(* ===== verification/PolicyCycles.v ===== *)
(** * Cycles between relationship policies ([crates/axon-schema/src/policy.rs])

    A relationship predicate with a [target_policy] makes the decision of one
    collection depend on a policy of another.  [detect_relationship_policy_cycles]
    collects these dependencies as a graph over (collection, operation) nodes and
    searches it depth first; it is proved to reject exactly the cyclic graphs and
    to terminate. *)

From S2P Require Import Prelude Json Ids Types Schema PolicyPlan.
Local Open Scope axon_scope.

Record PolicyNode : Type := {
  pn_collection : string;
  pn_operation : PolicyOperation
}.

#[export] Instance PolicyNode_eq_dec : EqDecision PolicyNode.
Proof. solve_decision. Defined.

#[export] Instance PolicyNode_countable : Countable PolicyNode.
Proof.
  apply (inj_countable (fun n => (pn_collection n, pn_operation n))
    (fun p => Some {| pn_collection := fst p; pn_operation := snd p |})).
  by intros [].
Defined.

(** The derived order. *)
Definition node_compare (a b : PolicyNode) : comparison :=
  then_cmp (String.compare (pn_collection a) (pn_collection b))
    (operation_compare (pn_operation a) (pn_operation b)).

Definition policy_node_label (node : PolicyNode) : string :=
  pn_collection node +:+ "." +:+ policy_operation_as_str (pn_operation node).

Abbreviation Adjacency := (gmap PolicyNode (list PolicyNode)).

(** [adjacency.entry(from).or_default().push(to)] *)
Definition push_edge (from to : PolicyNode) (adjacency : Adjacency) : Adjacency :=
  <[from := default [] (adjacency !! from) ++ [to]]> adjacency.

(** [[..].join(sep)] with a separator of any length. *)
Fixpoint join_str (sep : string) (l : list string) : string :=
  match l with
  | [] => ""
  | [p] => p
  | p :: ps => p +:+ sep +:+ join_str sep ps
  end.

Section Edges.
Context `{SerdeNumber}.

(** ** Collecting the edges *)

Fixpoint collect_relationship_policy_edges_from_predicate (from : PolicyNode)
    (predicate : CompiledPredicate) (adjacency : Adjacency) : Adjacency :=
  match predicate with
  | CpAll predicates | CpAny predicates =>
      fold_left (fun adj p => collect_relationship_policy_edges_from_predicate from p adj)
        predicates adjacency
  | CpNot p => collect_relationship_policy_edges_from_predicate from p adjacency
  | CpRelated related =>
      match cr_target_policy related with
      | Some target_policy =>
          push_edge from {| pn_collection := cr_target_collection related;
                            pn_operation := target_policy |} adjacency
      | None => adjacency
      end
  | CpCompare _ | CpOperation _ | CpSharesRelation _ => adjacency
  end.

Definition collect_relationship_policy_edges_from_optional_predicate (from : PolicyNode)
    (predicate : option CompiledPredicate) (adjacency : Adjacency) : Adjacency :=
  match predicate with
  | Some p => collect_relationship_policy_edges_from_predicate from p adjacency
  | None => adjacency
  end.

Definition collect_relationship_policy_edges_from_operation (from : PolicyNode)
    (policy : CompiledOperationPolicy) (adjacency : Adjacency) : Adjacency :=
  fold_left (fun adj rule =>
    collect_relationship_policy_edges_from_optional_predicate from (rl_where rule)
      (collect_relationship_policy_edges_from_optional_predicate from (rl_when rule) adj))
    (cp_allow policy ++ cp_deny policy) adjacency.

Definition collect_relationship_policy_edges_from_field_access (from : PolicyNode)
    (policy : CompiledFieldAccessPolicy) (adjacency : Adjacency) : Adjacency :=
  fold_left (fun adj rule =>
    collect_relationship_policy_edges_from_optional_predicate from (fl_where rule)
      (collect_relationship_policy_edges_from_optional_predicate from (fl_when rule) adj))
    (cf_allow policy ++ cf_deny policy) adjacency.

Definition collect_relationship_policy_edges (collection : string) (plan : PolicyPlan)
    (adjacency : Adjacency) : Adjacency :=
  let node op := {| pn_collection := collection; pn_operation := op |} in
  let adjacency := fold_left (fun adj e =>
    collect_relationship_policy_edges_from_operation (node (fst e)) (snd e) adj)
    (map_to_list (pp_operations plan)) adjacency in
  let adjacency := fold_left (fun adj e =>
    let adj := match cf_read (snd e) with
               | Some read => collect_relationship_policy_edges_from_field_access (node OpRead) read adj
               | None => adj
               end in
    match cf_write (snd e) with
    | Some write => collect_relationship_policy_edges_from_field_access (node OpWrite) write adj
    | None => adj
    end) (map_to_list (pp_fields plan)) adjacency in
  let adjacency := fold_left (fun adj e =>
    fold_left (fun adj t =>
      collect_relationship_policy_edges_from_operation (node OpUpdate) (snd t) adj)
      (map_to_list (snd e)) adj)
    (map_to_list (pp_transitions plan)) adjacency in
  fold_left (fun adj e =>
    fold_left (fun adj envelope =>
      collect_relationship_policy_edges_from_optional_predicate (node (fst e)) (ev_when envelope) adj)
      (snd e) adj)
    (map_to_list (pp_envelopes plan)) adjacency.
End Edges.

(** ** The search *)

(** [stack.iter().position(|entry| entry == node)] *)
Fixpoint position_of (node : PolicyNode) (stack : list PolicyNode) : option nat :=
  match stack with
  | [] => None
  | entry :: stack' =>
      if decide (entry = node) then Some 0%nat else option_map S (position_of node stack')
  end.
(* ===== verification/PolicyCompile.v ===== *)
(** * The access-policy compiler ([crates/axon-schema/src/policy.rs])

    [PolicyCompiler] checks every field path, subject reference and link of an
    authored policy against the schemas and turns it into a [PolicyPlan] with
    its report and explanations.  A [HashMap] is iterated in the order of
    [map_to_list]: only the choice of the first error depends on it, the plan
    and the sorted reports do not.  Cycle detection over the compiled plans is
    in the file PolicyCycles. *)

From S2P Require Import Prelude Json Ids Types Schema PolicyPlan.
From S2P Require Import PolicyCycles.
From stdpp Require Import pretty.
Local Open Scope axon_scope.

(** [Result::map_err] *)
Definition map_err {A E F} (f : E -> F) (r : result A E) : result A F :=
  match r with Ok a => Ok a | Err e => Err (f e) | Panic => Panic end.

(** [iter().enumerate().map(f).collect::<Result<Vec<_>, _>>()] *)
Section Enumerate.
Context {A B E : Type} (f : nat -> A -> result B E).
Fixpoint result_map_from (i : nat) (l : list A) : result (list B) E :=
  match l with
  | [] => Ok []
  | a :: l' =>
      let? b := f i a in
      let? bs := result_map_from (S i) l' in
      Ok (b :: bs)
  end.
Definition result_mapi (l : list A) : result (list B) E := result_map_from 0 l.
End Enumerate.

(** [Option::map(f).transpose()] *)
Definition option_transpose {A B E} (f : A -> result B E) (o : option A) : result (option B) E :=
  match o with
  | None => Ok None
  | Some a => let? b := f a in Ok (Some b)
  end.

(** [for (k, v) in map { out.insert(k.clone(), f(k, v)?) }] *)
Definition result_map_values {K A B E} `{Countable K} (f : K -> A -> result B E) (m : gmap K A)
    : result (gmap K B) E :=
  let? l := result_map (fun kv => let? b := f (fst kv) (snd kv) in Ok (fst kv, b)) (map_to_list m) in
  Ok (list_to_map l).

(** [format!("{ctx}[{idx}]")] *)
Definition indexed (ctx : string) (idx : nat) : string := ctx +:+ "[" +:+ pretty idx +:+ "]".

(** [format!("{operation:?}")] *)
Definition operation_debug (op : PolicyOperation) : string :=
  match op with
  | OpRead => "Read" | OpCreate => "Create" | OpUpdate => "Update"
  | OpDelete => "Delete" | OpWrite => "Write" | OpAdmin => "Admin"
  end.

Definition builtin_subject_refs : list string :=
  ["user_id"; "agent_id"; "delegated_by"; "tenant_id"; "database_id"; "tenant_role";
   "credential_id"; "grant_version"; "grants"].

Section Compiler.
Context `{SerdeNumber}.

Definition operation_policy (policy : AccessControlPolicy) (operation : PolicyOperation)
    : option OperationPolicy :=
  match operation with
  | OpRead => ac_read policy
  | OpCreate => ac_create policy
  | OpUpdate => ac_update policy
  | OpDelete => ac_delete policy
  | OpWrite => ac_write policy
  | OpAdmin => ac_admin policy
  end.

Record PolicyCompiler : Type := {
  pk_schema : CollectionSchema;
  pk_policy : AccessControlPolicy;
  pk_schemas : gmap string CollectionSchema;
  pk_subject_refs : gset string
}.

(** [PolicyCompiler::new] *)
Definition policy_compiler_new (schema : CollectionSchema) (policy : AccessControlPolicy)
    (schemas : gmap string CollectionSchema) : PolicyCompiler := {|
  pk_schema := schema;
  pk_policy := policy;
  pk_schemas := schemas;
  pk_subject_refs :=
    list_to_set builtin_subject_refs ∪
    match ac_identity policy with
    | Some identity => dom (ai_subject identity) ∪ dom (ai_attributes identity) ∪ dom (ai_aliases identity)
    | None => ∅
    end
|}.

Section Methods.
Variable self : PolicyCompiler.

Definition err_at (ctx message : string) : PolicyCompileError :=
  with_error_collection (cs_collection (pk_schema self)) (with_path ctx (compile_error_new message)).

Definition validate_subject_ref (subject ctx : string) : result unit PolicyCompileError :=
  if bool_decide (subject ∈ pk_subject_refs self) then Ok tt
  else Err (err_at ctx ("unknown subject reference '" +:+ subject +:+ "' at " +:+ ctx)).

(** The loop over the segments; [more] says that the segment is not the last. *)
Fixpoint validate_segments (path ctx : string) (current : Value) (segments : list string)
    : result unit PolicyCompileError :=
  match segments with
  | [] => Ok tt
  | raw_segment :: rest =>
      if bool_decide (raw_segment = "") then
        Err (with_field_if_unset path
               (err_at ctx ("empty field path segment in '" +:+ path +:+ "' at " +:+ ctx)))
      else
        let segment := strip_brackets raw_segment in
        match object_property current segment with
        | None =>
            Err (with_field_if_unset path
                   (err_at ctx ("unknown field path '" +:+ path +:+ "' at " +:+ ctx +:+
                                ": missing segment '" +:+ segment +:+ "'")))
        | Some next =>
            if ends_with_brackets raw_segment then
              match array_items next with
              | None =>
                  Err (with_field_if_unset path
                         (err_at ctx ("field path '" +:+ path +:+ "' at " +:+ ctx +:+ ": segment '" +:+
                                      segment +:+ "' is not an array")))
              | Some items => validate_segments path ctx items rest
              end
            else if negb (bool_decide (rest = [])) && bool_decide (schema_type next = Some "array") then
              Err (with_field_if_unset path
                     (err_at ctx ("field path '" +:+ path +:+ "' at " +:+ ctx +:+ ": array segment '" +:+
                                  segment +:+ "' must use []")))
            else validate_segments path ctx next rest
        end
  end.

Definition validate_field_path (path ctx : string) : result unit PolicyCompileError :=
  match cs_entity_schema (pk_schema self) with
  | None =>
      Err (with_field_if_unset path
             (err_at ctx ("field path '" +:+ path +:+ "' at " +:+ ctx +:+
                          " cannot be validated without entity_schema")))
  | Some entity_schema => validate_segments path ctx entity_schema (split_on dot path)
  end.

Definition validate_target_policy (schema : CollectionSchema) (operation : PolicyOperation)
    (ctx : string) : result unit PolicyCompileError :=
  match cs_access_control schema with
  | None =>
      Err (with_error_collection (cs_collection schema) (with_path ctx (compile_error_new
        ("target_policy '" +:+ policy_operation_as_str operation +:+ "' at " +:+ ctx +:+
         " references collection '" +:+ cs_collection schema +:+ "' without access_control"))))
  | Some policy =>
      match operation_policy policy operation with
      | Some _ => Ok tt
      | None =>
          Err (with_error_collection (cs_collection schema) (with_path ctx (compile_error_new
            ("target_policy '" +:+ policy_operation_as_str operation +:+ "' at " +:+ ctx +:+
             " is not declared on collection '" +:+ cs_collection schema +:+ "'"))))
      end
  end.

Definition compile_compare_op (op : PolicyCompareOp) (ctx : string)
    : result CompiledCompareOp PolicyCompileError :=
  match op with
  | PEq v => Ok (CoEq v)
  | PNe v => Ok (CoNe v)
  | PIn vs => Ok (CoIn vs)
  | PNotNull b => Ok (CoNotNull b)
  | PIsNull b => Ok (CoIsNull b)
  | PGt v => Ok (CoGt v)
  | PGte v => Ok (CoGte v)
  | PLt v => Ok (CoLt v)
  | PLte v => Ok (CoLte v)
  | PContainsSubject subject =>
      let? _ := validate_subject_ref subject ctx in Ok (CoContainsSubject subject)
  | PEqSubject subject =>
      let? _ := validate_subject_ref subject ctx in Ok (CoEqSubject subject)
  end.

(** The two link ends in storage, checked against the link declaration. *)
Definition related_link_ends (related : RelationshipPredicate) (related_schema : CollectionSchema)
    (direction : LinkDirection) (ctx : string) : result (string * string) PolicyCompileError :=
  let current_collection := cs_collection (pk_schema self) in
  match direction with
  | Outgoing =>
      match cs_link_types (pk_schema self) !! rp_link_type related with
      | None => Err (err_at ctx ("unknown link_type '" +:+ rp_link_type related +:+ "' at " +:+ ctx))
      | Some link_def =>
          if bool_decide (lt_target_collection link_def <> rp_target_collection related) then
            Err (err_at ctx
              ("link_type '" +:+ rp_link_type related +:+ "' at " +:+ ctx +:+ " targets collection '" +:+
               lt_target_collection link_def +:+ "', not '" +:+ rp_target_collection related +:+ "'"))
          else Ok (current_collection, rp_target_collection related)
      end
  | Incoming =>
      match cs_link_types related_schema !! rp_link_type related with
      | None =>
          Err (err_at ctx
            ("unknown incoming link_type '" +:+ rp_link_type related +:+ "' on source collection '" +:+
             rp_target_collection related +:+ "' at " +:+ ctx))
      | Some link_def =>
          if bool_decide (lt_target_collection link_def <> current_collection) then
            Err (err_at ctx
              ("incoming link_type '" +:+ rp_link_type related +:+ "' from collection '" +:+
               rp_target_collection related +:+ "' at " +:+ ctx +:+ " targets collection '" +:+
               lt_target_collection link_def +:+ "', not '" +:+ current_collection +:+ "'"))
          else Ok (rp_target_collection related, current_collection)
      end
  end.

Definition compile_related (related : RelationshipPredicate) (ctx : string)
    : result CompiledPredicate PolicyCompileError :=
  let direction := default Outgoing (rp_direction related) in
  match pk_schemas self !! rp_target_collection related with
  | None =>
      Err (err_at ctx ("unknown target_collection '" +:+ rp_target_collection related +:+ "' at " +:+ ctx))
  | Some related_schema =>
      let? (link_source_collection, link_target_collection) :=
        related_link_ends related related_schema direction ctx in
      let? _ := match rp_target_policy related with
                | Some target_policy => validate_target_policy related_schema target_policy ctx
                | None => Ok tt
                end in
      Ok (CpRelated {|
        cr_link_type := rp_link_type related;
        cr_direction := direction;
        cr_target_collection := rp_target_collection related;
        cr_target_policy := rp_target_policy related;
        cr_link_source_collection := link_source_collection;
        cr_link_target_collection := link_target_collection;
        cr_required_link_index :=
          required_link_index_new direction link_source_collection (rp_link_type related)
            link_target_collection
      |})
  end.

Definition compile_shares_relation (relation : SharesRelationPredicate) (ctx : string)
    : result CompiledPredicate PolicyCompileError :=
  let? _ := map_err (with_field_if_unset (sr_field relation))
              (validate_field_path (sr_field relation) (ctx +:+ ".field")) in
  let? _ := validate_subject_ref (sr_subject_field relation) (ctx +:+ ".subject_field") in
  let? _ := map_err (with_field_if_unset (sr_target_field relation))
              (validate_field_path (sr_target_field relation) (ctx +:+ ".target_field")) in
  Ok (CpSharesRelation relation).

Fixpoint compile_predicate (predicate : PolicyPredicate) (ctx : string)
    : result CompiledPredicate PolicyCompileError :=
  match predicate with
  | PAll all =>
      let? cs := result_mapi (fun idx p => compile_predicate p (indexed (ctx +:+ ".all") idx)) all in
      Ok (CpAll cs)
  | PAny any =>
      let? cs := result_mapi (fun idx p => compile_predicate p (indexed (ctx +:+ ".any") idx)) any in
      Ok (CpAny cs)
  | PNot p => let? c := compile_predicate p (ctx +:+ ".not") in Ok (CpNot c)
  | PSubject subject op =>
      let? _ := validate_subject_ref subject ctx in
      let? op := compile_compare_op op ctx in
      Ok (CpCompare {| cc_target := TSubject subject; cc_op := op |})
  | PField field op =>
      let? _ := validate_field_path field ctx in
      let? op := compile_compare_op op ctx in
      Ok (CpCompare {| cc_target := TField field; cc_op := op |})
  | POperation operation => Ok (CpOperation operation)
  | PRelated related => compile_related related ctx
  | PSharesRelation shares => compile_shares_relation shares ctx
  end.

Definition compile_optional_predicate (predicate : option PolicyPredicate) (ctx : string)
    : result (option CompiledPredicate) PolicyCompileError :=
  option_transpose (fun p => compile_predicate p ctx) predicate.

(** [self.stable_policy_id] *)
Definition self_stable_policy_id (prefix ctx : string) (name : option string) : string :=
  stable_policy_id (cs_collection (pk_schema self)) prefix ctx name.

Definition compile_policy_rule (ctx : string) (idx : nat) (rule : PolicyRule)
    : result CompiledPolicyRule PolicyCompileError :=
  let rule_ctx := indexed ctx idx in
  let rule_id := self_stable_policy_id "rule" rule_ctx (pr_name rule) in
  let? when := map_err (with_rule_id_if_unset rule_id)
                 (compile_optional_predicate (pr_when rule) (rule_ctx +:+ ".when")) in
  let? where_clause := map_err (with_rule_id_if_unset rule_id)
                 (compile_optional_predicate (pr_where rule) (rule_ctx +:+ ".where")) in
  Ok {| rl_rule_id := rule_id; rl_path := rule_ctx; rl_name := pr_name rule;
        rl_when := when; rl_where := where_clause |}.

---

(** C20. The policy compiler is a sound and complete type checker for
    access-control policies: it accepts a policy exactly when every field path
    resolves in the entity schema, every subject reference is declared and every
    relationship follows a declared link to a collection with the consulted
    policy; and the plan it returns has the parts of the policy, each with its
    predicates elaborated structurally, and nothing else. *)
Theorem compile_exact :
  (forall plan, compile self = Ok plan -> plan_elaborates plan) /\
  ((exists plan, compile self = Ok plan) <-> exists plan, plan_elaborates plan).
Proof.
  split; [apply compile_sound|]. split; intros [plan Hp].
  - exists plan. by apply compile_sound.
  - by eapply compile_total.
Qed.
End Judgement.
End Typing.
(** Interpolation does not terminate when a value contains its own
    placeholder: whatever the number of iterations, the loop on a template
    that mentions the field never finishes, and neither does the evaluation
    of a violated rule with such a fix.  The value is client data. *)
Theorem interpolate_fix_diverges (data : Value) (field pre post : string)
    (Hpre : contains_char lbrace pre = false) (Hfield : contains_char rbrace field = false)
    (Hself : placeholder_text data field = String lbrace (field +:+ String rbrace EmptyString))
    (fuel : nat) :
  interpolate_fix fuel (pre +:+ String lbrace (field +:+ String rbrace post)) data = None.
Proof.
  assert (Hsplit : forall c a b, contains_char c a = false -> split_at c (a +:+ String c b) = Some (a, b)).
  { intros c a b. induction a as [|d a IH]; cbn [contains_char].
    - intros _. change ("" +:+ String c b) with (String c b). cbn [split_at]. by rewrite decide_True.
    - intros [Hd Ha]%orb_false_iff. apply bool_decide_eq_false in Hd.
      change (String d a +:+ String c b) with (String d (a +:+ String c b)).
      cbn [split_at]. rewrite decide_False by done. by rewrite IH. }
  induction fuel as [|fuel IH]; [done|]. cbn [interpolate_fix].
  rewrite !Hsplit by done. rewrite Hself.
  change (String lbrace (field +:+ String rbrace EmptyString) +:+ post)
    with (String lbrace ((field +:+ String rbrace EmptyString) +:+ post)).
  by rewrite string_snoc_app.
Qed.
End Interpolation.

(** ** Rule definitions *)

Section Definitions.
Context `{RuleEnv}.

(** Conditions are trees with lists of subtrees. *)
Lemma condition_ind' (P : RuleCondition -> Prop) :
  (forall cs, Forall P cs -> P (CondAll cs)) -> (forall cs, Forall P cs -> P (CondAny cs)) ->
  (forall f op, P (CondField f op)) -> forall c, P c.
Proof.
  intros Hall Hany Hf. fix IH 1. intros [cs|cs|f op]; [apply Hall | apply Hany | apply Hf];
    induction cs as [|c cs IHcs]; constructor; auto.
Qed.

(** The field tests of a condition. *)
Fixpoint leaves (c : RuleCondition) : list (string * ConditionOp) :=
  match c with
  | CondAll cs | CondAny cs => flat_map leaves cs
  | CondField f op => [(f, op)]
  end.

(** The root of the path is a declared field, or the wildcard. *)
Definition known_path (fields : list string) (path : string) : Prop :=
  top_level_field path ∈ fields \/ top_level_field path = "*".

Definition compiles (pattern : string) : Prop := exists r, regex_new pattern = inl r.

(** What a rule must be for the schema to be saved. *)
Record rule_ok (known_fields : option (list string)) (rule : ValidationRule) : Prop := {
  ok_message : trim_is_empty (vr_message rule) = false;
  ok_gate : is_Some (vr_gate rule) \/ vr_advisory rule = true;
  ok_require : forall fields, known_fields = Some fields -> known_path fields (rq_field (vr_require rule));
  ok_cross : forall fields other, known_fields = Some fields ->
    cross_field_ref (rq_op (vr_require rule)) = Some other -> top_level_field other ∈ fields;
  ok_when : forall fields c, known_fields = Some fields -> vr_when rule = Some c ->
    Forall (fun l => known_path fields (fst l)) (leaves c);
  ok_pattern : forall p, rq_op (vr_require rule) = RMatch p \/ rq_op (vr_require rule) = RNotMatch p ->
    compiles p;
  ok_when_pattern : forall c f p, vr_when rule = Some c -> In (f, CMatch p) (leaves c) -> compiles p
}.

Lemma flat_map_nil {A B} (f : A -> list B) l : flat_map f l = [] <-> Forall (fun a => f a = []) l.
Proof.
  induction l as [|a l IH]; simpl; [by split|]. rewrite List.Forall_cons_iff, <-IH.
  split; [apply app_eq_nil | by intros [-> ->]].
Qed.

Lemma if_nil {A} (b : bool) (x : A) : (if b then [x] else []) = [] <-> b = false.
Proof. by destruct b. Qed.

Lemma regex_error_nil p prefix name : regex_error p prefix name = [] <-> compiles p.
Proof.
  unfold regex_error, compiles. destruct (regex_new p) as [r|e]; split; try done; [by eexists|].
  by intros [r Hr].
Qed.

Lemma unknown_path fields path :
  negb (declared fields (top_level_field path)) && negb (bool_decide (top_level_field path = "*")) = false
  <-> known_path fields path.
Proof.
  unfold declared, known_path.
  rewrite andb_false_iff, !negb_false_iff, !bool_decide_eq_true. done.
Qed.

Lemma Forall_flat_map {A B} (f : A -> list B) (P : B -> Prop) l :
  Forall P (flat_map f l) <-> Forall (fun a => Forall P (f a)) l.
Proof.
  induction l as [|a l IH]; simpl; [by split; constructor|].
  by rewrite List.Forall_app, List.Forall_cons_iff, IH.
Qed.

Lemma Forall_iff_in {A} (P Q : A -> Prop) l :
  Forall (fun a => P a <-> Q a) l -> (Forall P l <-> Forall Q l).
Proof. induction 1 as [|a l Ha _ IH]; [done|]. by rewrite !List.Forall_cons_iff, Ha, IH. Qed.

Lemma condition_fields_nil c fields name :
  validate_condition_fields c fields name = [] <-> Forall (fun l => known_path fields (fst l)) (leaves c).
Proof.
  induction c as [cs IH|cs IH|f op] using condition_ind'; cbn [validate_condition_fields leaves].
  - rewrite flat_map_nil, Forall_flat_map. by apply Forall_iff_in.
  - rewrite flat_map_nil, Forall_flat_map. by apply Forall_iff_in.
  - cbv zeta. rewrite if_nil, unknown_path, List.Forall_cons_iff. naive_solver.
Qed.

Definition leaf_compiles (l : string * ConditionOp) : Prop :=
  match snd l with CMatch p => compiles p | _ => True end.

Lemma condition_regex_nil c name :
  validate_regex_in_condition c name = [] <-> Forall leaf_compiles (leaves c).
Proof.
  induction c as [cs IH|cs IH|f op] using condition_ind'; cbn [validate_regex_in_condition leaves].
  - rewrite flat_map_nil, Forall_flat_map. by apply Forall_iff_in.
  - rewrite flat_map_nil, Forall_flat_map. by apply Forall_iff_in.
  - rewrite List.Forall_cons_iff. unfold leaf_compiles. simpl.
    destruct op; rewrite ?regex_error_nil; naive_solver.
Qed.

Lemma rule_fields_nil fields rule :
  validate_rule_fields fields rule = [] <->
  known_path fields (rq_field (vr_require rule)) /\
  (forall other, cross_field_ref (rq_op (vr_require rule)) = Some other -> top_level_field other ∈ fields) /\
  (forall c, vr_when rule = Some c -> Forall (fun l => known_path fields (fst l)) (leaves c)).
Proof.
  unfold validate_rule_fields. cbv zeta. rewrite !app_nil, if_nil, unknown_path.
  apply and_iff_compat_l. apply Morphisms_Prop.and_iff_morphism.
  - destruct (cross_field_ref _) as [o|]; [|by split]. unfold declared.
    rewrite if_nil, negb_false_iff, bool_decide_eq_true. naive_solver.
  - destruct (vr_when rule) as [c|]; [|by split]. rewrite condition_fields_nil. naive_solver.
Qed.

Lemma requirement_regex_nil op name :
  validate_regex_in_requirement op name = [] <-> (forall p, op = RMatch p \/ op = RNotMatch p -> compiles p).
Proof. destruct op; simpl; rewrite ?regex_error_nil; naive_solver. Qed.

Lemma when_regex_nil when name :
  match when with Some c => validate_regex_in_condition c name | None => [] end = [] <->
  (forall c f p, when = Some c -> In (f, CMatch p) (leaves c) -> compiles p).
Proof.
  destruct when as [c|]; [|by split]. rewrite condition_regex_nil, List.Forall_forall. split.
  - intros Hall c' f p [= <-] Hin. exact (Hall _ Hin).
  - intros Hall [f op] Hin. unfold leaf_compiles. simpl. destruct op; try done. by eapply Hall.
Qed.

• TASK OBJECTIVE
Begin with the line above that has "(* ===== verification/PolicyCycles.v ===== *)" and continue through the line that has "to terminate. *)", setting each one down exactly. Stop there.

• RESPONSE BOX
(* ===== verification/PolicyCycles.v ===== *)
(** * Cycles between relationship policies ([crates/axon-schema/src/policy.rs])

    A relationship predicate with a [target_policy] makes the decision of one
    collection depend on a policy of another.  [detect_relationship_policy_cycles]
    collects these dependencies as a graph over (collection, operation) nodes and
    searches it depth first; it is proved to reject exactly the cyclic graphs and
    to terminate. *)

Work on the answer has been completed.